Cannes 2007: Funuke - Settimana della Critica
Il cinema giapponese ci ha ormai abituati alla visione di film pieni di creatività, che combinano o contrappongono violenza, dramma, ironia e farsa. I personaggi che li abitano hanno di fronte a loro due strade: rimanere silenziosi, impotenti di fronte al loro destino, oppure risaltano spesso per la loro forza verbale, diventando quasi caricaturali.
Funuke è un’opera che mescola queste caratteristiche narrative. Presentato nella Settimana della Critica, il film è tratto da un romanzo contemporaneo di Motoya Yukiko. Già dalla prima sequenza, il pubblico arguisce immediatamente quali saranno gli elementi che caratterizzeranno il racconto. Ironia e violenza, farsa e tragedia sono i termini opposti di una narrazione che procede con un ritmo veloce e piacevole, ma che purtroppo non riesce mai a risultare omogeneo. L’alternanza di cifre stilistiche completamente opposte è, sì, efficace nel divertire lo spettatore, ma rende la pellicola un ibrido che rimane incerto sulla strada da seguire.
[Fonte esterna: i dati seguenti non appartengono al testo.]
Lemma edge_attrs_remove_node G n a b :
  wf G →
  edge_attrs (remove_node n G) a b
  = if decide (a = n ∨ b = n) then None else edge_attrs G a b.
Proof.
  intros Hwf. unfold remove_node. destruct (_node G !! n) eqn:Hn.
  - unfold edge_attrs at 1; simpl. rewrite lookup_delete.
    destruct (decide (n = a)) as [->|Hna]; [by rewrite decide_True by auto|].
    rewrite lookup_foldr_alter by (intros; apply delete_delete_eq).
    destruct (decide (b = n)) as [->|Hbn].
    + rewrite (decide_True (P := a = n ∨ n = n)) by auto.
      destruct (decide (a ∈ _)) as [Hin|Hin].
      * destruct (_adj G !! a); simpl; [apply lookup_delete_eq|done].
      * fold (edge_attrs G a n). rewrite (wf_sym _ _ _ Hwf).
        apply eq_None_not_Some. intros [d Hd]. apply Hin.
        unfold edge_attrs in Hd. destruct (_adj G !! n) as [nbrs|]; [|done]. simpl in *.
        apply list_elem_of_fmap. exists (a, d). split; [done|].
        by apply elem_of_map_to_list.
    + rewrite (decide_False (P := a = n ∨ b = n)) by intuition congruence.
      destruct (decide (a ∈ _)); [|done].
      unfold edge_attrs. destruct (_adj G !! a); simpl; [|done].
      by rewrite lookup_delete_ne.
  - destruct (decide (a = n ∨ b = n)) as [[->| ->]|]; [| |done].
    + unfold edge_attrs. by rewrite (wf_adj_None _ _ Hwf Hn).
    + rewrite (wf_sym _ _ _ Hwf). unfold edge_attrs. by rewrite (wf_adj_None _ _ Hwf Hn).
Qed.

Lemma dom_foldr_alter {A} (f : A → A) (l : list nat) (m : gmap nat A) :
  dom (foldr (λ u m, alter f u m) m l) = dom m.
Proof. induction l as [|x l IH]; simpl; [done|]. by rewrite dom_alter_L. Qed.

Lemma wf_remove_node G n : wf G → wf (remove_node n G).
Proof.
  intros Hwf. split.
  - unfold remove_node. destruct (_node G !! n); [|by apply Hwf]. simpl.
    rewrite !dom_delete_L, dom_foldr_alter. by destruct Hwf as [-> _].
  - intros a b. rewrite !edge_attrs_remove_node by done.
    destruct (decide (a = n ∨ b = n)).
    + by rewrite decide_True by intuition.
    + rewrite decide_False by intuition. by apply wf_sym.
Qed.

End graph_facts.

Section graph_folds.
Import graph.
Implicit Types (G : Graph) (n u v a b k : nat) (ns : list nat) (es : list edge).

Lemma wf_add_nodes_from ns G : wf G → wf (add_nodes_from ns G).
Proof.
  unfold add_nodes_from. revert G. induction ns as [|n ns IH]; intros G Hwf; [done|].
  by apply IH, wf_add_node.
Qed.

Lemma wf_add_edges_from es G : wf G → wf (add_edges_from es G).
Proof.
  unfold add_edges_from. revert G. induction es as [|e es IH]; intros G Hwf; [done|].
  by apply IH, wf_add_edge.
Qed.

Lemma wf_remove_nodes_from ns G : wf G → wf (remove_nodes_from ns G).
Proof.
  unfold remove_nodes_from. revert G. induction ns as [|n ns IH]; intros G Hwf; [done|].
  by apply IH, wf_remove_node.
Qed.

Lemma wf_remove_edges_from es G : wf G → wf (remove_edges_from es G).
Proof.
  unfold remove_edges_from. revert G. induction es as [|e es IH]; intros G Hwf; [done|].
  by apply IH, wf_remove_edge.
Qed.

Lemma node_attrs_remove_nodes_from ns G k :
  node_attrs (remove_nodes_from ns G) k = if decide (k ∈ ns) then None else node_attrs G k.
Proof.
  unfold remove_nodes_from. revert G. induction ns as [|n ns IH]; intros G; [done|].
  cbn [foldl]. rewrite IH, node_attrs_remove_node.
  destruct (decide (k ∈ ns)), (decide (k = n)), (decide (k ∈ n :: ns));
    try done; exfalso; set_solver.
Qed.

Lemma edge_attrs_remove_nodes_from ns G a b :
  wf G →
  edge_attrs (remove_nodes_from ns G) a b
  = if decide (a ∈ ns ∨ b ∈ ns) then None else edge_attrs G a b.
Proof.
  unfold remove_nodes_from. revert G. induction ns as [|n ns IH]; intros G Hwf.
  - cbn [foldl]. destruct (decide _) as [Hin|]; [exfalso; set_solver|done].
  - cbn [foldl]. rewrite IH by by apply wf_remove_node.
    rewrite edge_attrs_remove_node by done.
    destruct (decide (a ∈ ns ∨ b ∈ ns)), (decide (a = n ∨ b = n)),
      (decide (a ∈ n :: ns ∨ b ∈ n :: ns)); try done; exfalso; set_solver.
Qed.

Lemma node_attrs_remove_edges_from es G k :
  node_attrs (remove_edges_from es G) k = node_attrs G k.
Proof.
  unfold remove_edges_from. revert G. induction es as [|e es IH]; intros G; [done|].
  cbn [foldl]. by rewrite IH, node_attrs_remove_edge.
Qed.

Lemma edge_attrs_remove_edges_from es G a b :
  wf G →
  edge_attrs (remove_edges_from es G) a b
  = if decide ((a, b) ∈ es ∨ (b, a) ∈ es) then None else edge_attrs G a b.
Proof.
  unfold remove_edges_from. revert G. induction es as [|[u v] es IH]; intros G Hwf.
  - cbn [foldl]. destruct (decide _) as [Hin|]; [exfalso; set_solver|done].
  - cbn [foldl]. rewrite IH by by apply wf_remove_edge.
    rewrite edge_attrs_remove_edge by done.
    destruct (decide ((a, b) ∈ es ∨ (b, a) ∈ es)),
      (decide ((a = u ∧ b = v) ∨ (a = v ∧ b = u))),
      (decide ((a, b) ∈ (u, v) :: es ∨ (b, a) ∈ (u, v) :: es));
      try done; exfalso; set_solver.
Qed.

Lemma node_attrs_add_nodes_from ns G k :
  node_attrs (add_nodes_from ns G) k
  = if decide (k ∈ ns) then Some (default ∅ (node_attrs G k)) else node_attrs G k.
Proof.
  unfold add_nodes_from. revert G. induction ns as [|n ns IH]; intros G; [done|].
  cbn [foldl]. rewrite IH, node_attrs_add_node.
  destruct (decide (k ∈ ns)), (decide (k = n)), (decide (k ∈ n :: ns));
    subst; try done; exfalso; set_solver.
Qed.

Lemma edge_attrs_add_nodes_from ns G a b :
  wf G → edge_attrs (add_nodes_from ns G) a b = edge_attrs G a b.
Proof.
  unfold add_nodes_from. revert G. induction ns as [|n ns IH]; intros G Hwf; [done|].
  cbn [foldl]. rewrite IH by by apply wf_add_node. by apply edge_attrs_add_node.
Qed.

Lemma node_attrs_add_edges_from es G k :
  node_attrs (add_edges_from es G) k
  = if decide (k ∈ endpoints es) then Some (default ∅ (node_attrs G k)) else node_attrs G k.
Proof.
  unfold add_edges_from. revert G. induction es as [|[u v] es IH]; intros G; [done|].
  cbn [foldl]. rewrite IH, node_attrs_add_edge.
  change (endpoints ((u, v) :: es)) with (u :: v :: endpoints es). simpl.
  destruct (decide (k ∈ endpoints es)), (decide (k = u ∨ k = v)),
    (decide (k ∈ u :: v :: endpoints es)); subst; try done; exfalso; set_solver.
Qed.

Lemma edge_attrs_add_edges_from es G a b :
  wf G →
  edge_attrs (add_edges_from es G) a b
  = if decide ((a, b) ∈ es ∨ (b, a) ∈ es)
    then Some (default ∅ (edge_attrs G a b)) else edge_attrs G a b.
Proof.
  unfold add_edges_from. revert G. induction es as [|[u v] es IH]; intros G Hwf.
  - cbn [foldl]. destruct (decide _) as [Hin|]; [exfalso; set_solver|done].
  - cbn [foldl]. rewrite IH by by apply wf_add_edge.
    simpl. rewrite edge_attrs_add_edge by done.
    destruct (decide ((a, b) ∈ es ∨ (b, a) ∈ es)),
      (decide ((a = u ∧ b = v) ∨ (a = v ∧ b = u))) as [[[-> ->]|[-> ->]]|],
      (decide (_ ∈ (u, v) :: es ∨ _ ∈ (u, v) :: es));
      try done; try (exfalso; set_solver);
      by rewrite (wf_sym G v u).
Qed.

End graph_folds.

(** ** Sampling *)

Section sampling.
Context {A : Type}.
Implicit Types (pool population l : list A) (x y : A).

Lemma submseteq_NoDup l1 l2 : l1 ⊆+ l2 → NoDup l2 → NoDup l1.
Proof.
  intros [k Hk]%submseteq_Permutation Hnd. rewrite Hk in Hnd.
  by apply NoDup_app in Hnd as [? _].
Qed.

Lemma insert_Permutation l j x y :
  l !! j = Some x → x :: <[j := y]> l ≡ₚ y :: l.
Proof.
  revert j. induction l as [|a l IH]; intros [|j] Hj; simplify_eq/=.
  - apply perm_swap.
  - rewrite perm_swap, (IH j Hj). apply perm_swap.
Qed.

(** One step of the selection loop splits the pool into the element drawn and
    the new live prefix. *)
Lemma sample_step_Permutation pool j x y :
  pool !! j = Some x → pool !! (length pool - 1) = Some y →
  x :: take (length pool - 1) (<[j := y]> pool) ≡ₚ pool.
Proof.
  intros Hj Hy. pose proof (lookup_lt_Some _ _ _ Hj) as Hlt.
  assert (pool = take (length pool - 1) pool ++ [y]) as Hsplit.
  { rewrite <- (take_drop_middle pool (length pool - 1) y Hy) at 1.
    f_equal. f_equal. rewrite drop_ge; [done | lia]. }
  destruct (decide (j = length pool - 1)) as [->|Hne].
  - rewrite list_insert_id by done. simplify_eq.
    rewrite Hsplit at 3. by rewrite Permutation_cons_append.
  - rewrite take_insert_lt by lia.
    rewrite insert_Permutation; [by rewrite Hsplit at 3; rewrite Permutation_cons_append|].
    rewrite lookup_take_lt; [done | lia].
Qed.

Lemma sample_pool_ok k : ∀ pool s,
  k ≤ length pool →
  ∃ result t, random.sample_pool pool k s = Ok result {| heap := heap s; rng := t |}
              ∧ length result = k ∧ result ⊆+ pool.
Proof.
  induction k as [|k IH]; intros pool s Hk.
  - exists [], (rng s). split_and!; [by destruct s | done | apply submseteq_nil_l].
  - cbn [random.sample_pool]. unfold mbind, M_bind at 1, random.randbelow.
    destruct (length pool) as [|n'] eqn:Hlen; [lia|].
    set (j := rng s 0 mod S n').
    assert (j < length pool) as Hj by (rewrite Hlen; apply Nat.mod_upper_bound; lia).
    destruct (lookup_lt_is_Some_2 pool j Hj) as [x Hx].
    destruct (lookup_lt_is_Some_2 pool (length pool - 1)) as [y Hy]; [lia|].
    rewrite Hx. rewrite Hlen in Hy. rewrite Hy.
    pose proof (sample_step_Permutation pool j x y Hx) as Hperm.
    rewrite Hlen in Hperm. specialize (Hperm Hy).
    set (pool' := take (S n' - 1) (<[j := y]> pool)) in *.
    destruct (IH pool' {| heap := heap s; rng := λ i, rng s (S i) |})
      as (result & t & Hrun & Hlen' & Hsub).
    { unfold pool'. rewrite length_take, length_insert. lia. }
    exists (x :: result), t. unfold mbind, M_bind. rewrite Hrun. simpl.
    split_and!; [done | by rewrite <- Hlen' |].
    rewrite <- Hperm. by apply submseteq_skip.
Qed.

Lemma sample_ok population (k : Z) s :
  (0 ≤ k ≤ Z.of_nat (length population))%Z →
  ∃ result t, random.sample population k s = Ok result {| heap := heap s; rng := t |}
              ∧ Z.of_nat (length result) = k ∧ result ⊆+ population.
Proof.
  intros Hk. unfold random.sample. rewrite bool_decide_eq_true_2 by done.
  destruct (sample_pool_ok (Z.to_nat k) population s) as (result & t & ? & ? & ?); [lia|].
  exists result, t. split_and!; [done | lia | done].
Qed.


End sampling.

Section sampling_outcomes.
Context {A : Type}.
Implicit Types (pool result : list A) (x y : A).

(** Every selection without replacement is an outcome of the loop: the tape
    only has to name, at each step, the position of the next element. *)
Lemma sample_pool_any result : ∀ pool,
  result ⊆+ pool →
  ∃ draws, ∀ s, tape_starts_with draws s →
    ∃ t, random.sample_pool pool (length result) s
         = Ok result {| heap := heap s; rng := t |}.
Proof.
  induction result as [|x result IH]; intros pool Hsub.
  - exists []. intros s _. exists (rng s). by destruct s.
  - assert (x ∈ pool) as Hx by (eapply elem_of_submseteq; [left | done]).
    apply list_elem_of_lookup_1 in Hx as [j Hj].
    pose proof (lookup_lt_Some _ _ _ Hj) as Hlt.
    destruct (lookup_lt_is_Some_2 pool (length pool - 1)) as [y Hy]; [lia|].
    pose proof (sample_step_Permutation pool j x y Hj Hy) as Hperm.
    destruct (IH (take (length pool - 1) (<[j := y]> pool))) as [draws Hrun].
    { rewrite <- Hperm in Hsub. by apply (submseteq_app_inv_l _ _ [x]) in Hsub. }
    exists (j :: draws). intros s Hs.
    assert (rng s 0 = j) as H0 by by apply Hs.
    destruct (Hrun {| heap := heap s; rng := λ i, rng s (S i) |}) as [t Ht].
    { intros i d Hd. cbn [rng]. by apply Hs. }
    exists t. cbn [random.sample_pool length].
    unfold mbind, M_bind at 1, random.randbelow.
    destruct (length pool) as [|n'] eqn:Hlen; [lia|].
    rewrite H0, Nat.mod_small by lia. rewrite Hj, Hy.
    unfold mbind, M_bind. by rewrite Ht.
Qed.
Dopo la morte dei genitori in un incidente stradale, tanto drammatica quanto assurda, Sumika, giovane ragazza che sta tentando la fortuna nel cinema, torna alla casa natale di campagna per ritrovare l’odiata sorella minore Kiyomi e l’amato fratellastro Shinji, sposato con l’assillante ed imbranata Machiko. Giocando sui rapporti tra i personaggi, il regista Yoshida Daihachi si focalizza sullo scontro fisico e psicologico tra le sorelle e sull’amore platonico (ma non solo) tra Sumika e Shinji, mettendo in scena una storia che sa di tragedia greca per tematiche (incesto, odio familiare, tradimento, morte e vendetta) e portata avanti attraverso situazioni comiche e farsesche.
I personaggi del film possiedono due facce. Tutti sono colpevoli e, al contempo, innocenti. Tutti sono dolci e premurosi, ma sono caratterizzati da una sotterranea cattiveria che costantentemente esplode in violenza. Tutti, tranne Machiko. Vera anima del racconto, figura fumettistica, donna ingenua e schiava del marito. Al termine dell’opera, è l’unico personaggio che esce vincitore: il solo con la coscienza pulita, e, dopo aver subito il carattere dei componenti della famiglia, rinasce grazie alla sua stessa ingenuità.
Opera comunque ben scritta, Funuke ha il suo punto di forza nelle interpretazioni degli attori, perfetti nel saper gestire i cambi tonali delle atmosfere e capaci di caratterizzare al meglio i loro personaggi. Lo stile del regista porta la pellicola ad assomigliare molto ad un manga. Daihachi, infatti, interrompe spesso la narrazione con flashback e sogni che visivamente ricordano i fumetti nipponici.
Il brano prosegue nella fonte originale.